Associated Conditions

Retinitis pigmentosa (RP) is seen in a variety of diseases, so the differential of this sign alone is broad.

  • RP combined with deafness (congenital or progressive) is called Usher syndrome.
  • RP combined with opthalmoplegia, dysphagia, ataxia, and cardiac conduction defects is seen in the mitochondrial DNA disorder Kearns-Sayre syndrome (also known as Ragged Red Fiber Myopathy)
  • RP combined with retardation, peripheral neuropathy, acanthotic (spiked) RBCs, ataxia, steatorrhea, is absence of VLDL is seen in abetalipoproteinemia.
  • RP is seen clinically in association with several other rare genetic disorders (including muscular dystrophy and chronic granulomatous disease) as part of McLeod syndrome.

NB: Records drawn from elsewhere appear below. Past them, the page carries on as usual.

Definition resource (type address : string) (values : list (string * val)) : val :=
  VDict [("type", VStr type); ("address", VStr ("module.v1_live." +:+ address)); ("mode", VStr "managed"); ("values", VDict values)].
Definition block (l : list (string * val)) : val := VList [VDict l].
Definition plain (type : string) (n : nat) : list val :=
  map (λ i, resource type (type +:+ "." +:+ Str.of_Z (Z.of_nat i)) []) (seq 0 n).
Definition nsg_rule := "oci_core_network_security_group_security_rule".
Definition rule (name direction protocol source source_type : string) (lo hi : Z) : val :=
  resource nsg_rule (nsg_rule +:+ "." +:+ name) [("direction", VStr direction); ("protocol", VStr protocol);
    ("source", VStr source); ("source_type", VStr source_type);
    ("tcp_options", block [("destination_port_range", block [("min", VInt lo); ("max", VInt hi)])])].
Definition route (destinations : list (string * string)) : list (string * val) :=
  [("route_rules", VList (map (λ d, rec [("destination", d.1); ("destination_type", d.2)]) destinations))].

Definition host_values : list (string * val) := [
  ("shape", VStr "VM.Standard.A1.Flex"); ("shape_config", block [("ocpus", VInt 4); ("memory_in_gbs", VInt 24)]);
  ("create_vnic_details", block [("assign_public_ip", VStr "false")]);
  ("agent_config", block [("plugins_config", VList (map (λ n, rec [("name", n); ("desired_state", "ENABLED")])
     ["Bastion"; "Compute Instance Run Command"; "Compute Instance Monitoring"]))])].
Definition nat_routes : list (string * string) := [("0.0.0.0/0", "CIDR_BLOCK"); ("all-services", "SERVICE_CIDR_BLOCK")].
Definition subnet (name : string) (prohibit : bool) : val :=
  resource "oci_core_subnet" ("oci_core_subnet." +:+ name) [("prohibit_public_ip_on_vnic", VBool prohibit)].
Definition nlb (kind : string) (values : list (string * val)) : val := resource kind kind values.
Definition web (kind : string) (values : list (string * val)) : list val :=
  map (λ p, nlb kind (("port", VInt p) :: values)) [80; 443].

This is an X-linked recessive phenotype characterized by a complete absence of XK cell surface proteins, and therefore markedly reduced expression of all Kell red blood cell antigens. For transfusion purposes these patients are considered completely incompatible with all normal and K0/K0 donors.

Other conditions include neurosyphilis, toxoplasmosis(Emedicine "Retinitis Pigmentosa") and Refsum's disease.